* [Prompt]
I would like you to print all the records below exactly as they are.

┌──

(** * llm-council: conversation storage and the overall leaderboard

    A shallow embedding of [backend/storage.py] (the JSON-file store) and of
    the score aggregation [get_overall_scores], which [api/storage.py]
    repeats verbatim.

    Python values read from and written to the store are JSON documents.
    Python exceptions are explicit results.  The data directory is a listing
    of file names with the document each file holds. *)

From Stdlib Require Import List ZArith QArith String Ascii Bool Lia.
From Stdlib Require Import Sorted Permutation SpecFloat.
Import ListNotations.

Local Open Scope string_scope.
Local Open Scope Z_scope.

(** ** Python values as they come out of [json.load] *)

#[local] Set Warnings "-register-all".

(** Numbers are the integers and strings are sequences of 8-bit characters;
    a [JObj] lists the items of a [dict] in insertion order, each key once.
    [json.dump] followed by [json.load] gives back such a value as it was,
    so a file is taken to hold the value itself. *)
Inductive json : Type :=
| JNull
| JBool (b : bool)
| JNum (n : Z)
| JStr (s : string)
| JArr (items : list json)
| JObj (members : list (string * json)).

Inductive exn : Type :=
| TypeError
| AttributeError
| KeyError (key : string)
| ValueError (msg : string)
| ZeroDivisionError.

Inductive result (A : Type) : Type :=
| Ok (a : A)
| Raise (e : exn).

Arguments Ok {A} a.
Arguments Raise {A} e.

Definition bind {A B : Type} (c : result A) (k : A -> result B) : result B :=
  match c with
  | Ok a => k a
  | Raise e => Raise e
  end.

Notation "x <- c ;; k" := (bind c (fun x => k))
  (at level 61, c at next level, right associativity).

(** A [for] loop whose body may raise: the first exception ends the loop. *)
Fixpoint foldM {A S : Type} (body : S -> A -> result S) (s : S) (l : list A)
  : result S :=
  match l with
  | [] => Ok s
  | x :: l' => s' <- body s x ;; foldM body s' l'
  end.

(** ** The Python primitives the store uses *)

(** [bool(v)], as taken by [if v] and [if not v]. *)
Definition truthy (v : json) : bool :=
  match v with
  | JNull => false
  | JBool b => b
  | JNum n => negb (n =? 0)
  | JStr s => negb (String.eqb s "")
  | JArr items => match items with [] => false | _ :: _ => true end
  | JObj members => match members with [] => false | _ :: _ => true end
  end.

Fixpoint lookup (k : string) (members : list (string * json)) : option json :=
  match members with
  | [] => None
  | (k', v) :: rest => if String.eqb k k' then Some v else lookup k rest
  end.

(** [v.get(k, default)]: only a dict has the method. *)
Definition py_get (v : json) (k : string) (default : json) : result json :=
  match v with
  | JObj members =>
      Ok (match lookup k members with Some w => w | None => default end)
  | _ => Raise AttributeError
  end.

(** [v[k]] with a string key. *)
Definition py_getitem (v : json) (k : string) : result json :=
  match v with
  | JObj members =>
      match lookup k members with Some w => Ok w | None => Raise (KeyError k) end
  | _ => Raise TypeError
  end.

Fixpoint dict_set (k : string) (v : json) (members : list (string * json))
  : list (string * json) :=
  match members with
  | [] => [(k, v)]
  | (k', w) :: rest =>
      if String.eqb k k' then (k', v) :: rest else (k', w) :: dict_set k v rest
  end.

(** [v[k] = w] with a string key. *)
Definition py_setitem (v : json) (k : string) (w : json) : result json :=
  match v with
  | JObj members => Ok (JObj (dict_set k w members))
  | _ => Raise TypeError
  end.

(** [v.append(x)]: only a list has the method. *)
Definition py_append (v : json) (x : json) : result json :=
  match v with
  | JArr items => Ok (JArr (items ++ [x])%list)
  | _ => Raise AttributeError
  end.

Definition chars (s : string) : list json :=
  map (fun c => JStr (String c EmptyString)) (list_ascii_of_string s).

(** The elements a [for] loop draws from [v]. *)
Definition py_iter (v : json) : result (list json) :=
  match v with
  | JArr items => Ok items
  | JObj members => Ok (map (fun kv => JStr (fst kv)) members)
  | JStr s => Ok (chars s)
  | _ => Raise TypeError
  end.

(** [len(v)]. *)
Definition py_len (v : json) : result Z :=
  match v with
  | JArr items => Ok (Z.of_nat (List.length items))
  | JObj members => Ok (Z.of_nat (List.length members))
  | JStr s => Ok (Z.of_nat (String.length s))
  | _ => Raise TypeError
  end.

(** [v == s] for a string literal [s]. *)
Definition is_str (v : json) (s : string) : bool :=
  match v with
  | JStr t => String.eqb t s
  | _ => false
  end.

(** [enumerate(l)]. *)
Definition enumerate {A : Type} (l : list A) : list (nat * A) :=
  combine (seq 0 (List.length l)) l.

└──

* [Output of the exercise]
(** * llm-council: conversation storage and the overall leaderboard

    A shallow embedding of [backend/storage.py] (the JSON-file store) and of
    the score aggregation [get_overall_scores], which [api/storage.py]
    repeats verbatim.

    Python values read from and written to the store are JSON documents.
    Python exceptions are explicit results.  The data directory is a listing
    of file names with the document each file holds. *)

From Stdlib Require Import List ZArith QArith String Ascii Bool Lia.
From Stdlib Require Import Sorted Permutation SpecFloat.
Import ListNotations.

Local Open Scope string_scope.
Local Open Scope Z_scope.

(** ** Python values as they come out of [json.load] *)

#[local] Set Warnings "-register-all".

(** Numbers are the integers and strings are sequences of 8-bit characters;
    a [JObj] lists the items of a [dict] in insertion order, each key once.
    [json.dump] followed by [json.load] gives back such a value as it was,
    so a file is taken to hold the value itself. *)
Inductive json : Type :=
| JNull
| JBool (b : bool)
| JNum (n : Z)
| JStr (s : string)
| JArr (items : list json)
| JObj (members : list (string * json)).

Inductive exn : Type :=
| TypeError
| AttributeError
| KeyError (key : string)
| ValueError (msg : string)
| ZeroDivisionError.

Inductive result (A : Type) : Type :=
| Ok (a : A)
| Raise (e : exn).

Arguments Ok {A} a.
Arguments Raise {A} e.

Definition bind {A B : Type} (c : result A) (k : A -> result B) : result B :=
  match c with
  | Ok a => k a
  | Raise e => Raise e
  end.

Notation "x <- c ;; k" := (bind c (fun x => k))
  (at level 61, c at next level, right associativity).

(** A [for] loop whose body may raise: the first exception ends the loop. *)
Fixpoint foldM {A S : Type} (body : S -> A -> result S) (s : S) (l : list A)
  : result S :=
  match l with
  | [] => Ok s
  | x :: l' => s' <- body s x ;; foldM body s' l'
  end.

(** ** The Python primitives the store uses *)

(** [bool(v)], as taken by [if v] and [if not v]. *)
Definition truthy (v : json) : bool :=
  match v with
  | JNull => false
  | JBool b => b
  | JNum n => negb (n =? 0)
  | JStr s => negb (String.eqb s "")
  | JArr items => match items with [] => false | _ :: _ => true end
  | JObj members => match members with [] => false | _ :: _ => true end
  end.

Fixpoint lookup (k : string) (members : list (string * json)) : option json :=
  match members with
  | [] => None
  | (k', v) :: rest => if String.eqb k k' then Some v else lookup k rest
  end.

(** [v.get(k, default)]: only a dict has the method. *)
Definition py_get (v : json) (k : string) (default : json) : result json :=
  match v with
  | JObj members =>
      Ok (match lookup k members with Some w => w | None => default end)
  | _ => Raise AttributeError
  end.

(** [v[k]] with a string key. *)
Definition py_getitem (v : json) (k : string) : result json :=
  match v with
  | JObj members =>
      match lookup k members with Some w => Ok w | None => Raise (KeyError k) end
  | _ => Raise TypeError
  end.

Fixpoint dict_set (k : string) (v : json) (members : list (string * json))
  : list (string * json) :=
  match members with
  | [] => [(k, v)]
  | (k', w) :: rest =>
      if String.eqb k k' then (k', v) :: rest else (k', w) :: dict_set k v rest
  end.

(** [v[k] = w] with a string key. *)
Definition py_setitem (v : json) (k : string) (w : json) : result json :=
  match v with
  | JObj members => Ok (JObj (dict_set k w members))
  | _ => Raise TypeError
  end.

(** [v.append(x)]: only a list has the method. *)
Definition py_append (v : json) (x : json) : result json :=
  match v with
  | JArr items => Ok (JArr (items ++ [x])%list)
  | _ => Raise AttributeError
  end.

Definition chars (s : string) : list json :=
  map (fun c => JStr (String c EmptyString)) (list_ascii_of_string s).

(** The elements a [for] loop draws from [v]. *)
Definition py_iter (v : json) : result (list json) :=
  match v with
  | JArr items => Ok items
  | JObj members => Ok (map (fun kv => JStr (fst kv)) members)
  | JStr s => Ok (chars s)
  | _ => Raise TypeError
  end.

(** [len(v)]. *)
Definition py_len (v : json) : result Z :=
  match v with
  | JArr items => Ok (Z.of_nat (List.length items))
  | JObj members => Ok (Z.of_nat (List.length members))
  | JStr s => Ok (Z.of_nat (String.length s))
  | _ => Raise TypeError
  end.

(** [v == s] for a string literal [s]. *)
Definition is_str (v : json) (s : string) : bool :=
  match v with
  | JStr t => String.eqb t s
  | _ => false
  end.

(** [enumerate(l)]. *)
Definition enumerate {A : Type} (l : list A) : list (nat * A) :=
  combine (seq 0 (List.length l)) l.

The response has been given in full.